§ **ASSIGNMENT**:
Restate word for word each line of the data, starting at the one containing "- apply blacklistedFieldExists_existsb." and running through the last.

Records from a dataset:
——

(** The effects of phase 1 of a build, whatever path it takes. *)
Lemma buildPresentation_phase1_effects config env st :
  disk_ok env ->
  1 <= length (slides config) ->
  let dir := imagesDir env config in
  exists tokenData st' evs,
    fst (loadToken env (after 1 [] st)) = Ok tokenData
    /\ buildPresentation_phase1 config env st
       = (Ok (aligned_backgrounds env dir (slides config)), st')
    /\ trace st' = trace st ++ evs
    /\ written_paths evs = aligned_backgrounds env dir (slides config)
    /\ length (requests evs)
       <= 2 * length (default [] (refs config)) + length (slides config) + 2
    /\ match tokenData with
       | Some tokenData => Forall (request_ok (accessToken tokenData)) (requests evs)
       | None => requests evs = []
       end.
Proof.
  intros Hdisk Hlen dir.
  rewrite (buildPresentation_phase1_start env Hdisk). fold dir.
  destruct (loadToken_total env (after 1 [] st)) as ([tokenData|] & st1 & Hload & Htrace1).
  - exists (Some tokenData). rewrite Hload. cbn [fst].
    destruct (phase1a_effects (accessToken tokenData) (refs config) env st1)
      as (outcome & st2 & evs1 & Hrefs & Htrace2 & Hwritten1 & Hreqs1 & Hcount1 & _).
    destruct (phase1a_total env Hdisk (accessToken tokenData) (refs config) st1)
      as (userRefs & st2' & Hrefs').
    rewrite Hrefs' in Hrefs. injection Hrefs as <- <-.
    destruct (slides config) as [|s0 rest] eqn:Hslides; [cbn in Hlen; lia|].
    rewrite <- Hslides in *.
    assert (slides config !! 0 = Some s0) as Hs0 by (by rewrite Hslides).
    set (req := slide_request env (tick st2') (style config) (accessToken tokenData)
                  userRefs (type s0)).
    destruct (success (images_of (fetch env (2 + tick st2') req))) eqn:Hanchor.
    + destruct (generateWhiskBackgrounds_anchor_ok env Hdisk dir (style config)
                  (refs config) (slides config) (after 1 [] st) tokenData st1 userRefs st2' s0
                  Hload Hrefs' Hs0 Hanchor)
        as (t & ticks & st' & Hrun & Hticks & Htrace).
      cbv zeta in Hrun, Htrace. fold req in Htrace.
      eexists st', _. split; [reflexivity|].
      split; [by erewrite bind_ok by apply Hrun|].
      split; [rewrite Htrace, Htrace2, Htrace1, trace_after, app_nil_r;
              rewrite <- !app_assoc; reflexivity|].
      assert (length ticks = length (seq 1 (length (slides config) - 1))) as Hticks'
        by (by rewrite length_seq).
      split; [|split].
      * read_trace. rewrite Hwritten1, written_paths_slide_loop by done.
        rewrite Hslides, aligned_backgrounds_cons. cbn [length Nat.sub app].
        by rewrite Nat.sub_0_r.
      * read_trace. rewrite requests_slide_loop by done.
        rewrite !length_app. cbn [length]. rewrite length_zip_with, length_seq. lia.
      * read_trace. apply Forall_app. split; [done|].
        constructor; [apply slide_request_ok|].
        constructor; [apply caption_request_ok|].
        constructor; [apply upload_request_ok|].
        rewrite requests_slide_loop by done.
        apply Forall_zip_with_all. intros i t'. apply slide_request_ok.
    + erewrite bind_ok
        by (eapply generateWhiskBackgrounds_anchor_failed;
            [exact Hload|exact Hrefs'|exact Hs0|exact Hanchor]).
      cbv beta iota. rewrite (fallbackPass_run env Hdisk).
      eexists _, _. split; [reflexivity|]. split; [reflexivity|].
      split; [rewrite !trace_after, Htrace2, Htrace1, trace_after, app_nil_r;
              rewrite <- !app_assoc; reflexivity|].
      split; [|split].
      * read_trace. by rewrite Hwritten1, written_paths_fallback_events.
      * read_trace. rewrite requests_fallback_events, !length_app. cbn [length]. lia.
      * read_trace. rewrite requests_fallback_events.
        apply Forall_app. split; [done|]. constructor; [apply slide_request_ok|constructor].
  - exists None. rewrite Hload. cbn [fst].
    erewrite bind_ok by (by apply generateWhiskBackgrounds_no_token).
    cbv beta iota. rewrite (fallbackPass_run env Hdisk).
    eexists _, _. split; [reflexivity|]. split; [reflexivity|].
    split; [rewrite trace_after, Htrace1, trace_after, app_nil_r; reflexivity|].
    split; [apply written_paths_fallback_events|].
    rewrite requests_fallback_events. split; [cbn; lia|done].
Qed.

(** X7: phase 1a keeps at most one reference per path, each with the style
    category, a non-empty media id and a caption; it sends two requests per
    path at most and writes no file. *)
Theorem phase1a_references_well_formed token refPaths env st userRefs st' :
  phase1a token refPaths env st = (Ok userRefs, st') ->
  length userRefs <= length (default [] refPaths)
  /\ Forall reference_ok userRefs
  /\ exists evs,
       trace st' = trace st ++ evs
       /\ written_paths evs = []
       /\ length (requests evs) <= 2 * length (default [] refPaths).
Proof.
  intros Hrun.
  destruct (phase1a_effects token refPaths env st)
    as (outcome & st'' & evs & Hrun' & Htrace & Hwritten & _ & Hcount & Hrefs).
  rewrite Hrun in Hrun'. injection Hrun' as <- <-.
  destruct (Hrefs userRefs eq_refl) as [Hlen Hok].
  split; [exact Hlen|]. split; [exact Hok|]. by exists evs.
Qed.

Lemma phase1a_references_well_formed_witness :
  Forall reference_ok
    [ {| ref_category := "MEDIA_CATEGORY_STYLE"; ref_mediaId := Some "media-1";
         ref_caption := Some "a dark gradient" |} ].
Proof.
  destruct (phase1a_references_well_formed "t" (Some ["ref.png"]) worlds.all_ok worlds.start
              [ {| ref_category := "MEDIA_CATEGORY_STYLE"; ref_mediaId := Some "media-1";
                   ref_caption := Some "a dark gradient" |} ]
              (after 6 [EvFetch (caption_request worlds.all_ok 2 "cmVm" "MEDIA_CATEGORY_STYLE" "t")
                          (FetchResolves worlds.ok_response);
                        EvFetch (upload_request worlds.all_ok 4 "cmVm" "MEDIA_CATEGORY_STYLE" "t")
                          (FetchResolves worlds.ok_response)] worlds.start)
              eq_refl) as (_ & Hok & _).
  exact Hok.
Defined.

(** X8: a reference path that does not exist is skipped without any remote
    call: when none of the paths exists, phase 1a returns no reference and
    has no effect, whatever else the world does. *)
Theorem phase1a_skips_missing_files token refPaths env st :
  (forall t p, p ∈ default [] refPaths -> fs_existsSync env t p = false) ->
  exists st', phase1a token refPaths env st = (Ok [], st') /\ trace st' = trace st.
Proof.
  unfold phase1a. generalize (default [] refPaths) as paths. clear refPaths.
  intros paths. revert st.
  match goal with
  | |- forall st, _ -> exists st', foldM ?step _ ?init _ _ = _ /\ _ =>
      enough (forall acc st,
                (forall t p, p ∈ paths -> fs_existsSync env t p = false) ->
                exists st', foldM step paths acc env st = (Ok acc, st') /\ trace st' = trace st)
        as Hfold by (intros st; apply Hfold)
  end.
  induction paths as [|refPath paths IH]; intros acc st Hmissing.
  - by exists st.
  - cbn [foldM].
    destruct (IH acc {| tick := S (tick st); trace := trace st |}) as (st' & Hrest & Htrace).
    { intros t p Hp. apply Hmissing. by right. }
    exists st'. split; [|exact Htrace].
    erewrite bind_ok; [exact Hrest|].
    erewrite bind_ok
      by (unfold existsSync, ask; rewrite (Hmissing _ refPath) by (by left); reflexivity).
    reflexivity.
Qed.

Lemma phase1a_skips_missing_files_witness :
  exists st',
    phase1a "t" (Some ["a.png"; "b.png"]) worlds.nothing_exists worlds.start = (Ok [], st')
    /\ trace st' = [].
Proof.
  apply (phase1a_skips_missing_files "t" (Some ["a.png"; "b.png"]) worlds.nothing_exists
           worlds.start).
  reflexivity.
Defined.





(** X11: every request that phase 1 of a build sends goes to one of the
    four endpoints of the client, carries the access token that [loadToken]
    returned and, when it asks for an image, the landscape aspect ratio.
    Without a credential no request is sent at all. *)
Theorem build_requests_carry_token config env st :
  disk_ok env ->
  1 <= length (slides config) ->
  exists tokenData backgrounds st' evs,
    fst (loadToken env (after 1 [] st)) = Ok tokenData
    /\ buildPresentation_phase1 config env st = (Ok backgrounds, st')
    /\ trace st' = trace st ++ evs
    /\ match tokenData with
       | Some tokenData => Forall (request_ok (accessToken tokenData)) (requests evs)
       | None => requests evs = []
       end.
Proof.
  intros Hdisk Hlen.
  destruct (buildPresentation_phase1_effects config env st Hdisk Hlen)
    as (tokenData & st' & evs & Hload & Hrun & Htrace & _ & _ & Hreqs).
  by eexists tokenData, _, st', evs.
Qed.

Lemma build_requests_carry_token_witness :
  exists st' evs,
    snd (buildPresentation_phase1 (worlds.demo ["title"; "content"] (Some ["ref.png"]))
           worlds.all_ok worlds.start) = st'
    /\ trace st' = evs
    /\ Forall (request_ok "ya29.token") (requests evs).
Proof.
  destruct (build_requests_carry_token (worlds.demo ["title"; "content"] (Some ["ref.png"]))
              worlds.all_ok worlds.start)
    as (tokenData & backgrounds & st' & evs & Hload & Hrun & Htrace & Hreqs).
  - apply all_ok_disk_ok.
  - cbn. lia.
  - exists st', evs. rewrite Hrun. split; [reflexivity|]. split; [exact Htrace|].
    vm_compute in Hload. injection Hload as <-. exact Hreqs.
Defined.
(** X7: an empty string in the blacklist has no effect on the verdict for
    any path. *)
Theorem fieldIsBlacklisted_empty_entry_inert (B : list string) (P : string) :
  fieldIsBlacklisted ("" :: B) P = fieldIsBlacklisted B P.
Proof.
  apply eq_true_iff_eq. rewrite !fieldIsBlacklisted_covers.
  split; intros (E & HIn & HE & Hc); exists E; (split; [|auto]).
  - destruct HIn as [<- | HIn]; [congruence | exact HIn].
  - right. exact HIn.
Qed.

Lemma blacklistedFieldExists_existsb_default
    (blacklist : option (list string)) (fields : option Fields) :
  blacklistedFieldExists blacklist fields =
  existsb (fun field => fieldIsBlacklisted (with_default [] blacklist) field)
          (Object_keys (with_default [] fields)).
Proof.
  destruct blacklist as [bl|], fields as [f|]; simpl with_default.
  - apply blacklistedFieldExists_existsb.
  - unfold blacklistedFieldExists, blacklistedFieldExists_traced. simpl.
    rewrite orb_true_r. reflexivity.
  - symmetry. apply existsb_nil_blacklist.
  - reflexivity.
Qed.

——

§ **EXERCISE ANSWER**:
  - apply blacklistedFieldExists_existsb.
  - unfold blacklistedFieldExists, blacklistedFieldExists_traced. simpl.
    rewrite orb_true_r. reflexivity.
  - symmetry. apply existsb_nil_blacklist.
  - reflexivity.
Qed.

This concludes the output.